Records from a collection
(** C2. An allocation of at most a page, with a power-of-two alignment no larger
    than its size class, either gets a block or panics, and then no entry of the free
    physical memory holds an aligned page, or all 256 of its entries are used while the
    core has a preferred memory.  The block holds [size] bytes, is aligned, and
    overlaps no block handed out before, no free block and no free physical
    memory; what the blocks handed out contain is unchanged. *)
Theorem alloc_correct s live size align k :
  heap_ok s live → size ≤ 4096 → 0 ≤ k → align = 2 ^ k → align ≤ bsize (class size) →
  match alloc size align s with
  | Ok (p, s') =>
      size ≤ bsize (class size) ∧ (align | p) ∧ Forall (apart (p, bsize (class size))) live ∧
      heap_ok s' ((p, bsize (class size)) :: live) ∧ keeps s s' live
  | Panic => no_page s
  | _ => False
  end.
Proof.
  intros [ns Hh] Hs Hk -> Hal. destruct (class_spec size ltac:(lia)) as (E & Hfit & _ & H10).
  specialize (H10 Hs). destruct (bsize_page _ H10) as (Hle & _).
  unfold alloc. rewrite (M_bind_Ok _ _ _ (class size) s) by (unfold lift; by rewrite free_list_run by lia).
  destruct (lookup_lt_is_Some_2 ns (class size)) as [nodes Hi]; [rewrite (hp_len _ _ _ Hh); lia|].
  pose proof (pop_ok 1 s ns live _ nodes Hh Hi H10) as Hpop.
  destruct (pop 1 (class size) s) as [[p s']|r| |]; [|done|by destruct Hpop|done].
  destruct Hpop as ([ns' Hh'] & Hkeep & _). split; [done|]. split; [|split; [|split; [by exists ns'|done]]].
  - pose proof (hp_live _ _ _ Hh') as Hlv. apply Forall_inv in Hlv. destruct Hlv as (_ & _ & _ & Hd & _).
    simpl in Hd. rewrite Z.min_l in Hd by lia. transitivity (bsize (class size)); [|done].
    rewrite E in *. assert (k ≤ Z.log2 (Z.max size 8 - 1) + 1).
    { apply (Z.pow_le_mono_r_iff 2); [lia| |done]. pose proof (Z.log2_nonneg (Z.max size 8 - 1)). lia. }
    exists (2 ^ (Z.log2 (Z.max size 8 - 1) + 1 - k)). rewrite <-Z.pow_add_r by lia. f_equal. lia.
  - pose proof (hp_sep _ _ _ Hh') as [Hap _]. by apply Forall_app in Hap as [Hap _].
Qed.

- TASK REQUIREMENTS: Each entry above is to be returned exactly as given.

- ANSWER:
(** C2. An allocation of at most a page, with a power-of-two alignment no larger
    than its size class, either gets a block or panics, and then no entry of the free
    physical memory holds an aligned page, or all 256 of its entries are used while the
    core has a preferred memory.  The block holds [size] bytes, is aligned, and
    overlaps no block handed out before, no free block and no free physical
    memory; what the blocks handed out contain is unchanged. *)
Theorem alloc_correct s live size align k :
  heap_ok s live → size ≤ 4096 → 0 ≤ k → align = 2 ^ k → align ≤ bsize (class size) →
  match alloc size align s with
  | Ok (p, s') =>
      size ≤ bsize (class size) ∧ (align | p) ∧ Forall (apart (p, bsize (class size))) live ∧
      heap_ok s' ((p, bsize (class size)) :: live) ∧ keeps s s' live
  | Panic => no_page s
  | _ => False
  end.
Proof.
  intros [ns Hh] Hs Hk -> Hal. destruct (class_spec size ltac:(lia)) as (E & Hfit & _ & H10).
  specialize (H10 Hs). destruct (bsize_page _ H10) as (Hle & _).
  unfold alloc. rewrite (M_bind_Ok _ _ _ (class size) s) by (unfold lift; by rewrite free_list_run by lia).
  destruct (lookup_lt_is_Some_2 ns (class size)) as [nodes Hi]; [rewrite (hp_len _ _ _ Hh); lia|].
  pose proof (pop_ok 1 s ns live _ nodes Hh Hi H10) as Hpop.
  destruct (pop 1 (class size) s) as [[p s']|r| |]; [|done|by destruct Hpop|done].
  destruct Hpop as ([ns' Hh'] & Hkeep & _). split; [done|]. split; [|split; [|split; [by exists ns'|done]]].
  - pose proof (hp_live _ _ _ Hh') as Hlv. apply Forall_inv in Hlv. destruct Hlv as (_ & _ & _ & Hd & _).
    simpl in Hd. rewrite Z.min_l in Hd by lia. transitivity (bsize (class size)); [|done].
    rewrite E in *. assert (k ≤ Z.log2 (Z.max size 8 - 1) + 1).
    { apply (Z.pow_le_mono_r_iff 2); [lia| |done]. pose proof (Z.log2_nonneg (Z.max size 8 - 1)). lia. }
    exists (2 ^ (Z.log2 (Z.max size 8 - 1) + 1 - k)). rewrite <-Z.pow_add_r by lia. f_equal. lia.
  - pose proof (hp_sep _ _ _ Hh') as [Hap _]. by apply Forall_app in Hap as [Hap _].
Qed.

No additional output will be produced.